トランプ弾の第1弾は6日の中国製品340億ドル(約3兆8000億円)で、次に160億ドル発射が続く。10日にはトランプ氏が2000億ドル分の対中輸入に10%の追加関税をかけると品目を明らかにした。さらに3000億ドル分の輸入を上乗せし、合計で5500億ドルにするとも息巻いている。米国の対中輸入総額は5200億ドルだから、中国からの輸入品全てに報復関税をかけることになる。
習氏は「殴られたら殴り返す」と強気で、制裁には同タイミングで同額の報復関税で応じる構えだが、中国の対米輸入は6月までの1年間でみても1634億ドルで、2000億ドルにはるか満たない。習氏側は報復弾に事欠くようになるのを、トランプ氏は見越しているのだろう。
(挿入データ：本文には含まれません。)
(* ===== verification/PyBytes.v ===== *)
(** * Bytes as text

    Base64 and Latin-1, for the programs that speak to services. *)

From Stdlib Require Import Ascii.
From S2P Require Import Prelude.

Module Bytes.

(** ** Base64 *)

Definition sextet_char (n : N) : ascii :=
  ascii_of_N (if n <? 26 then 65 + n else if n <? 52 then 71 + n else if n <? 62 then n - 4 else if n =? 62 then 43 else 47)%N.
Definition sextets (n : N) (k : nat) : string :=
  Str.of_list (map (λ i, sextet_char (N.land (N.shiftr n i) 63)) (firstn k [18; 12; 6; 0]%N)).
(** [base64.b64encode(s).decode("ascii")] *)
Fixpoint b64encode (s : string) : string :=
  match s with
  | String a (String b (String c r)) => sextets (N_of_ascii a * 65536 + N_of_ascii b * 256 + N_of_ascii c)%N 4 +:+ b64encode r
  | String a (String b EmptyString) => sextets (N_of_ascii a * 65536 + N_of_ascii b * 256)%N 3 +:+ "="
  | String a EmptyString => sextets (N_of_ascii a * 65536)%N 2 +:+ "=="
  | EmptyString => ""
  end.
Example b64_lengths : map b64encode ["f"; "fo"; "foo"; "foob"; "fooba"; "foobar"] =
  ["Zg=="; "Zm8="; "Zm9v"; "Zm9vYg=="; "Zm9vYmE="; "Zm9vYmFy"].
Proof. vm_compute. reflexivity. Qed.

(** ** Latin-1 *)

(** [s.decode("latin1")]: each byte is a code point. *)
Definition latin1_char (c : ascii) : string :=
  let n := N_of_ascii c in
  if (n <? 128)%N then String c "" else String (ascii_of_N (192 + n / 64)) (String (ascii_of_N (128 + n mod 64)) "").
Fixpoint latin1 (s : string) : string := match s with String c r => latin1_char c +:+ latin1 r | EmptyString => "" end.

(** ** Hexadecimal *)

Definition nibble (c : ascii) : N := let n := N_of_ascii c in if (n <? 58)%N then (n - 48)%N else (n - 87)%N.
(** The bytes of lower-case digits, by pairs *)
Fixpoint unhex (s : string) : string :=
  match s with String a (String b r) => String (ascii_of_N (16 * nibble a + nibble b)) (unhex r) | _ => "" end.
(** [str(uuid)], of its 32 digits *)
Definition uuid_text (hex : string) : string :=
  Str.join "-" (map (λ p, String.substring p.1 p.2 hex) [(0, 8); (8, 4); (12, 4); (16, 4); (20, 12)]%nat).
End Bytes.
(* ===== verification/PackageContract.v ===== *)
(** * From the preparation of a package to its staging

    The two programs check the documents of a package each on its own. What the
    first has admitted the second admits, but for what just the second asks: an
    identifier for the release and the major version of the database. *)

From Stdlib Require Import Ascii.
From S2P Require Import Prelude PyFloat PyMonad PyValue PyTime PyJson JsonFacts DocumentFacts Sha256 PyOs OsFacts FsFacts Fixture.
From S2P Require Import GenerateSpec BuildResultFacts PrepareDeployment PrepareFacts NativeFacts StageRelease.

Module PackageContract.
Import Evidence Json JsonFacts DocumentFacts BuildResultFacts PrepareFacts.
Import PrepareDeployment (args, main, copy_inputs, c_rollback, EXPECTED_CREDENTIALS, rollback_entry, documents, provider, runtime, database, readiness).

(** The types the contracts of the documents give them, and what just the staging asks *)
Record typed (i : documents) (release_id git_sha : string) : Prop := {
  ty_release : getitem (provider i) "release_id" = Ok (VStr release_id) /\ StageRelease.IDENT release_id = true;
  ty_commit : getitem (provider i) "git_sha" = Ok (VStr git_sha);
  ty_rollback : getitem (provider i) "rollback_target_release_id" = Ok VNone \/
    exists t, getitem (provider i) "rollback_target_release_id" = Ok (VStr t);
  ty_oban : exists m n, getitem (readiness i) "obanMigrationVersion" = Ok (VInt m) /\ getitem (readiness i) "requiredObanMigrationVersion" = Ok (VInt n);
  ty_postgres : StageRelease.differs (database i) ["compatibility"; "postgresqlMajor"] (VInt 17) = Ok false
}.

Lemma getitem_read_back st v k x : printable v -> getitem v k = Ok x -> getitem (read_back st v) k = Ok (read_back st x) /\ printable x.
Proof.
  intros Hp E. inversion Hp as [| | | | |d Hn Hd]; subst; try done. simpl in E. destruct (Dict.lookup k d) as [y|] eqn:Ek; [|done]. injection E as ->.
  split; [|apply Dict.lookup_In in Ek; rewrite Forall_forall in Hd; exact (proj2 (Hd _ Ek))].
  cbn [read_back getitem]. rewrite (map_ext _ (λ kx, (kx.1, read_back st kx.2))) by (by intros [k' y]).
  rewrite (NativeFacts.lookup_perm k (map (λ kx, (kx.1, read_back st kx.2)) d)).
  - by rewrite NativeFacts.lookup_map_snd, Ek.
  - unfold Dict.keys in *. rewrite map_map. exact Hn.
  - apply arranged_perm.
Qed.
習政権は対米報復第1弾の340億ドルですら品目探しに苦心した形跡がある。大豆や自動車は金額規模も大きいが、他には豚の内臓や鶏の足数億本までが含まれる。いずれも米国内ではほとんど消費者に見向きもされずに、廃棄されていたのだが、巨大な中国需要に合わせて輸出されるようになった。習政権は、くずに値がついて、ほくほく顔だった米国の養鶏農家に打撃を与え、養鶏地帯を選挙地盤とするトランプ支持の米共和党議員への政治的メッセージになると踏んで、報復リストに加えたのだろうが、中国人の胃袋も直撃される。(つづく)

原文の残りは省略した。